**RAW DATA**
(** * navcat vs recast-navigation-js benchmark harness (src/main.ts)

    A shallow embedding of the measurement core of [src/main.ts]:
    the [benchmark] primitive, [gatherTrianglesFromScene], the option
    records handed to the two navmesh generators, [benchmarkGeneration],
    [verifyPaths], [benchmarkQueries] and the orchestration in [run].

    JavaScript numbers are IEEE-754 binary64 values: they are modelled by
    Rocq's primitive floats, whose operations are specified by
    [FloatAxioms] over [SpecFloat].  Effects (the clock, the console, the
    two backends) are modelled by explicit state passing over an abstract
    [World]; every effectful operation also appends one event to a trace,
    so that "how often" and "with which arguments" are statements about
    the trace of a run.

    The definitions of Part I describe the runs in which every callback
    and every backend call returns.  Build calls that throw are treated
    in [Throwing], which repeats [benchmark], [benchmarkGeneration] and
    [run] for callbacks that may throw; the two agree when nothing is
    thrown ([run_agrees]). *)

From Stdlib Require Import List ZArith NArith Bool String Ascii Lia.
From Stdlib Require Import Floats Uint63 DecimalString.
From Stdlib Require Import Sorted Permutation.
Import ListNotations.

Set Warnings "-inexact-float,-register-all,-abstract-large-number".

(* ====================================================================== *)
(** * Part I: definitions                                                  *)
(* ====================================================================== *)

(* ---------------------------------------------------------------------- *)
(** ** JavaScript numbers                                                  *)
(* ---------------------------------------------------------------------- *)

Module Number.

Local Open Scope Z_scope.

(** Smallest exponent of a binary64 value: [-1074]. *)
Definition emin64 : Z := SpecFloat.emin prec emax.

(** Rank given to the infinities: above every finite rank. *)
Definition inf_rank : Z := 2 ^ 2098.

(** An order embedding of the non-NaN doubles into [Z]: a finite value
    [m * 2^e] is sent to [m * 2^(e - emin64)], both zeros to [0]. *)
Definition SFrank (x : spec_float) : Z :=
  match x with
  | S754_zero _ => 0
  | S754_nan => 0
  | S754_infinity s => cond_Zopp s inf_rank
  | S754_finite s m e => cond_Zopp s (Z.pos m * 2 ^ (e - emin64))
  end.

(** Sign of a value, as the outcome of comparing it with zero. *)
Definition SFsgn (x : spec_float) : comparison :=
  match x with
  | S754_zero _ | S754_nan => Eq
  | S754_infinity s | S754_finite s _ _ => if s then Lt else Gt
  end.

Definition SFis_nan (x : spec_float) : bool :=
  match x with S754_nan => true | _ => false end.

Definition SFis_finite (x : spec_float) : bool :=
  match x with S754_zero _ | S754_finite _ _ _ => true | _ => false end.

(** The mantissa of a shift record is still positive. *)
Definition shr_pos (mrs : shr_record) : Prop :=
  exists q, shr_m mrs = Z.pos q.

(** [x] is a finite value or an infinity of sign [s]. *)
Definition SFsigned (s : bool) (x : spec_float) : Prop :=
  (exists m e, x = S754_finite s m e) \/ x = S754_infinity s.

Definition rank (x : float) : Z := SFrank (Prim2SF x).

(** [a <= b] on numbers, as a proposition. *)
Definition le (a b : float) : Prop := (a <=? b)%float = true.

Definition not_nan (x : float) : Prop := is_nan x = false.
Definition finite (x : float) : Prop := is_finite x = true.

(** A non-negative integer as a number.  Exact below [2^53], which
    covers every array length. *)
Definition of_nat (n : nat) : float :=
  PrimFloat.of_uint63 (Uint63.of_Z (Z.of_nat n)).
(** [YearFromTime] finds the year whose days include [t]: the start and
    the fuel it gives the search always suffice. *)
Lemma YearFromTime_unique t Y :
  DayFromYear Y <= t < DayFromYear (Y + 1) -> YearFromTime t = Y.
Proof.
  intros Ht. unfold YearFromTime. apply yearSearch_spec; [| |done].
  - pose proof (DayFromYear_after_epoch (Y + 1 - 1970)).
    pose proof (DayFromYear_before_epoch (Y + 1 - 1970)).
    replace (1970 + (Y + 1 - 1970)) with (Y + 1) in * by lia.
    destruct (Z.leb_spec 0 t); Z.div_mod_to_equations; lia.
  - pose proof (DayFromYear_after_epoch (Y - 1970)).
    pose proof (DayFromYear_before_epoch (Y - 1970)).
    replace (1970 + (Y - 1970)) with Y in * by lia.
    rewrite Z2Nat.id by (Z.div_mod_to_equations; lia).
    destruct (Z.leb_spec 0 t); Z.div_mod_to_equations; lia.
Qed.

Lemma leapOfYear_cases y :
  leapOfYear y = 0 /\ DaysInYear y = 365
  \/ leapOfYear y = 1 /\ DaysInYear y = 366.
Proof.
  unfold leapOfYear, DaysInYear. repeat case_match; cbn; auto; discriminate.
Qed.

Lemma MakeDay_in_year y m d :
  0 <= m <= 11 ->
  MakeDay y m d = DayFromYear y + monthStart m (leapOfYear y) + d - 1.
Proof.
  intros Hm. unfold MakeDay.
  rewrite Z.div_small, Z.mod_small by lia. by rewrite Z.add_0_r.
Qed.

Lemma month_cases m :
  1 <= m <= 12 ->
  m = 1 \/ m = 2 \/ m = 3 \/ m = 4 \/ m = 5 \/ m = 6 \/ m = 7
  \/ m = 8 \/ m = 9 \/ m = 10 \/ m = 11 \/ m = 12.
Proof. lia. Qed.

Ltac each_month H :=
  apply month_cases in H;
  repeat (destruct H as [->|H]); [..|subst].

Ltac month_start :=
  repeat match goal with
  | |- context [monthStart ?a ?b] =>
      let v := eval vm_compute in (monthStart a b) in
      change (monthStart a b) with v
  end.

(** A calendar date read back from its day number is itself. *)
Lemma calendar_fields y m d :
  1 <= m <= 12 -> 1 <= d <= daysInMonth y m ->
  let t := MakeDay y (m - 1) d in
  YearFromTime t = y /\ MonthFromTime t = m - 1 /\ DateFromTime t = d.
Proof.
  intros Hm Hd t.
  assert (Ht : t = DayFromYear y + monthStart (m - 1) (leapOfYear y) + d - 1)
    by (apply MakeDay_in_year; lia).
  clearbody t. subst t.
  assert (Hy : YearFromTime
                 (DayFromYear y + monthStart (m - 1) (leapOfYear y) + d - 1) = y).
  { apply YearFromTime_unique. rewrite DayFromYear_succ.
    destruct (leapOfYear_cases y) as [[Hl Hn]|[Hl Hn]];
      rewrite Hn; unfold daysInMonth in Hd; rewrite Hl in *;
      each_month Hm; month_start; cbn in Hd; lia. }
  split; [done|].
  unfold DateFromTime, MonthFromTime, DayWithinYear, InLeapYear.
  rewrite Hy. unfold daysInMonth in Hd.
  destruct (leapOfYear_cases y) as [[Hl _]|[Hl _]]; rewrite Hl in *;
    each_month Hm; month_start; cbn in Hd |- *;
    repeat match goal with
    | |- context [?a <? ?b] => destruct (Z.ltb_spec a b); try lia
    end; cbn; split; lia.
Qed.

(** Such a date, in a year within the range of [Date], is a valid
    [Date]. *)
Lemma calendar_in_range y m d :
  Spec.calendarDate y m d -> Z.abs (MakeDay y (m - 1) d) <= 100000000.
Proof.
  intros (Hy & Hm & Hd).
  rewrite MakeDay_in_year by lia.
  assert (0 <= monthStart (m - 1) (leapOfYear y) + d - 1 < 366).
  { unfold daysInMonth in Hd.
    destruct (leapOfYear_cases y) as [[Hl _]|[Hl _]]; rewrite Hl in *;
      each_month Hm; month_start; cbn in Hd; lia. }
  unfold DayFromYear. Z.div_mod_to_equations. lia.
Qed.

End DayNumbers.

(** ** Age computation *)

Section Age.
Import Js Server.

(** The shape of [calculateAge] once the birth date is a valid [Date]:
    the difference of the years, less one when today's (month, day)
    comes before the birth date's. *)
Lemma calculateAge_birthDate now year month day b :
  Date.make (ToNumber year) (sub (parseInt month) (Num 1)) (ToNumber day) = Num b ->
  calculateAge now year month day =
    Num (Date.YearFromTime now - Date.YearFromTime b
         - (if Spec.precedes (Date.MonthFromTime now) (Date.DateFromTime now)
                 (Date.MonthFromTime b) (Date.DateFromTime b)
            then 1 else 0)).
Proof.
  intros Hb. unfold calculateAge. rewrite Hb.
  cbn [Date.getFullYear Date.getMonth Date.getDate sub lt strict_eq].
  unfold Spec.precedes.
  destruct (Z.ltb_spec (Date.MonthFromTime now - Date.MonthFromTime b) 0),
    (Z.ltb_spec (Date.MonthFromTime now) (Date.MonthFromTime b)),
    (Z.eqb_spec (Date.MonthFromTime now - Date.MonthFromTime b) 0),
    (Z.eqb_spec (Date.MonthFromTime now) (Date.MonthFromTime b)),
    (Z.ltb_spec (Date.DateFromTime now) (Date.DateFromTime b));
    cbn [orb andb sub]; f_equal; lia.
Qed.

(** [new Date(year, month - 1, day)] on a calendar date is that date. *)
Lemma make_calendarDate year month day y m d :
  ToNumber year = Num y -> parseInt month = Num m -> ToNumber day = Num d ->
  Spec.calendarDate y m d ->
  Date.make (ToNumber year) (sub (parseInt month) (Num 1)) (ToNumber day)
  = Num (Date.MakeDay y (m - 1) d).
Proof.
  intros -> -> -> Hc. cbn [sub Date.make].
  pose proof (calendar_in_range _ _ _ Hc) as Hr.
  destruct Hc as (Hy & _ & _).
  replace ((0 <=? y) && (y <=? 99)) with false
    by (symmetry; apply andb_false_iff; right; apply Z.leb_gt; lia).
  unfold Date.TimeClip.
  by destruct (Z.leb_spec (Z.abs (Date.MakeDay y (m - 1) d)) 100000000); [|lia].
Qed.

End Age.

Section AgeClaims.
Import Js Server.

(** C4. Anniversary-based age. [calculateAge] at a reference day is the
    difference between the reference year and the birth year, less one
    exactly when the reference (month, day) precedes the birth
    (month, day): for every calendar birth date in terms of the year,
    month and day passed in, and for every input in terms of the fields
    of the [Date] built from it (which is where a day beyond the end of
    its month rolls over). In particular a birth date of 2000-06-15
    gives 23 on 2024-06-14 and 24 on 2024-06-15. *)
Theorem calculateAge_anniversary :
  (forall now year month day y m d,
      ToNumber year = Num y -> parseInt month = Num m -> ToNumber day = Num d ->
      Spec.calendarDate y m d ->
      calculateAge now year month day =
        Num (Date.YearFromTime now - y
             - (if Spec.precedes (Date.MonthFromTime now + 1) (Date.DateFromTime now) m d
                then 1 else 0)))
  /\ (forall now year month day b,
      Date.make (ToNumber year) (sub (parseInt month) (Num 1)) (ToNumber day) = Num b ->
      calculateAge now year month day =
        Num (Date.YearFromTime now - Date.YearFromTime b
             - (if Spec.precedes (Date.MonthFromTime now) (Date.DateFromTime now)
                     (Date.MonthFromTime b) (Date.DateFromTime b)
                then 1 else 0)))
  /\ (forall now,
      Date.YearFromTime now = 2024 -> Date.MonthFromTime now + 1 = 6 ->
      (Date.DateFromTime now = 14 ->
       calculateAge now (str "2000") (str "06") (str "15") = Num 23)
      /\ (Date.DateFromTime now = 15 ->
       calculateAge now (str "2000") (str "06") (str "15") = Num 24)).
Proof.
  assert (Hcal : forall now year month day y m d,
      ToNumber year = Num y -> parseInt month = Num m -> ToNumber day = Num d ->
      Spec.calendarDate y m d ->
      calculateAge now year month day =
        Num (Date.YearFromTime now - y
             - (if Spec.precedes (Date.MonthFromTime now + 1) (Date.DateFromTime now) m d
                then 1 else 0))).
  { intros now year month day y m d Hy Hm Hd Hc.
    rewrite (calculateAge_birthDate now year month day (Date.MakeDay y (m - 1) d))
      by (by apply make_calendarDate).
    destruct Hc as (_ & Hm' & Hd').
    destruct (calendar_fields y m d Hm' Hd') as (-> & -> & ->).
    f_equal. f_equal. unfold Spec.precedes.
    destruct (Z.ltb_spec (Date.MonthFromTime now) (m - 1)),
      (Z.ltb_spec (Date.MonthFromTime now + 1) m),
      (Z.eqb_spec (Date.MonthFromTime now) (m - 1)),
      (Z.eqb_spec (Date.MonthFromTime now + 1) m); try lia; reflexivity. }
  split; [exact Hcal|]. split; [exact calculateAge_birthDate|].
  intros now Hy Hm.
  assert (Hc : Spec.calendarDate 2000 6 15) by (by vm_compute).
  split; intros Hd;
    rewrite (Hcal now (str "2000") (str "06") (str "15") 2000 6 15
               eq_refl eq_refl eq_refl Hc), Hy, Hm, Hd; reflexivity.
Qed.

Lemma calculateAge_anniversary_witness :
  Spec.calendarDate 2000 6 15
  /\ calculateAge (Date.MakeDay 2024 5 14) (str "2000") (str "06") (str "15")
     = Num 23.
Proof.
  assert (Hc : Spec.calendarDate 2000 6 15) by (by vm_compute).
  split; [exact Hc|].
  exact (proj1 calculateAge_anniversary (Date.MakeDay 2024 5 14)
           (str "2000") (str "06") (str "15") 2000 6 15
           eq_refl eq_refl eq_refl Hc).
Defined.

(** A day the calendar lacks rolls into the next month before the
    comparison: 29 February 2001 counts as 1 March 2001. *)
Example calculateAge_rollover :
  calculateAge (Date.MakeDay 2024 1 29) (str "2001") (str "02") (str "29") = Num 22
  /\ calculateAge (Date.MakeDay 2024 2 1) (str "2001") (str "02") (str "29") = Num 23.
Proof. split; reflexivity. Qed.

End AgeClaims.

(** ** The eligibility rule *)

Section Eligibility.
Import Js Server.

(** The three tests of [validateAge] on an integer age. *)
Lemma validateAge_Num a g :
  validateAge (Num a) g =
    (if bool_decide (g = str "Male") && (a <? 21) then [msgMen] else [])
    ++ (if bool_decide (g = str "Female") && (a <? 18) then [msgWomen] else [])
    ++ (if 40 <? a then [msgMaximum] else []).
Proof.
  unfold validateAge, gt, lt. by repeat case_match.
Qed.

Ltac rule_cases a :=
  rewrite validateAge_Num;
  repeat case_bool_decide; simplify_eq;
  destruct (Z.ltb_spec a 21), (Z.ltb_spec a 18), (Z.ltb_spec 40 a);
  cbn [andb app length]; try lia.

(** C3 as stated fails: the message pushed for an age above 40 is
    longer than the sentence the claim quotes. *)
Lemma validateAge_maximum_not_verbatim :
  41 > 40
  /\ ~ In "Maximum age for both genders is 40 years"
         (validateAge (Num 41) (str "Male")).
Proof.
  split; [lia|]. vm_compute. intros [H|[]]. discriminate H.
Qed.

**EXERCISE**
From the line that has "comes before the birth date's. *)" through the line that has "its month rolls", copy every line exactly as it appears above, and leave out all others.

**RESPONSE**
    comes before the birth date's. *)
Lemma calculateAge_birthDate now year month day b :
  Date.make (ToNumber year) (sub (parseInt month) (Num 1)) (ToNumber day) = Num b ->
  calculateAge now year month day =
    Num (Date.YearFromTime now - Date.YearFromTime b
         - (if Spec.precedes (Date.MonthFromTime now) (Date.DateFromTime now)
                 (Date.MonthFromTime b) (Date.DateFromTime b)
            then 1 else 0)).
Proof.
  intros Hb. unfold calculateAge. rewrite Hb.
  cbn [Date.getFullYear Date.getMonth Date.getDate sub lt strict_eq].
  unfold Spec.precedes.
  destruct (Z.ltb_spec (Date.MonthFromTime now - Date.MonthFromTime b) 0),
    (Z.ltb_spec (Date.MonthFromTime now) (Date.MonthFromTime b)),
    (Z.eqb_spec (Date.MonthFromTime now - Date.MonthFromTime b) 0),
    (Z.eqb_spec (Date.MonthFromTime now) (Date.MonthFromTime b)),
    (Z.ltb_spec (Date.DateFromTime now) (Date.DateFromTime b));
    cbn [orb andb sub]; f_equal; lia.
Qed.

(** [new Date(year, month - 1, day)] on a calendar date is that date. *)
Lemma make_calendarDate year month day y m d :
  ToNumber year = Num y -> parseInt month = Num m -> ToNumber day = Num d ->
  Spec.calendarDate y m d ->
  Date.make (ToNumber year) (sub (parseInt month) (Num 1)) (ToNumber day)
  = Num (Date.MakeDay y (m - 1) d).
Proof.
  intros -> -> -> Hc. cbn [sub Date.make].
  pose proof (calendar_in_range _ _ _ Hc) as Hr.
  destruct Hc as (Hy & _ & _).
  replace ((0 <=? y) && (y <=? 99)) with false
    by (symmetry; apply andb_false_iff; right; apply Z.leb_gt; lia).
  unfold Date.TimeClip.
  by destruct (Z.leb_spec (Z.abs (Date.MakeDay y (m - 1) d)) 100000000); [|lia].
Qed.

End Age.

Section AgeClaims.
Import Js Server.

(** C4. Anniversary-based age. [calculateAge] at a reference day is the
    difference between the reference year and the birth year, less one
    exactly when the reference (month, day) precedes the birth
    (month, day): for every calendar birth date in terms of the year,
    month and day passed in, and for every input in terms of the fields
    of the [Date] built from it (which is where a day beyond the end of
    its month rolls over). In particular a birth date of 2000-06-15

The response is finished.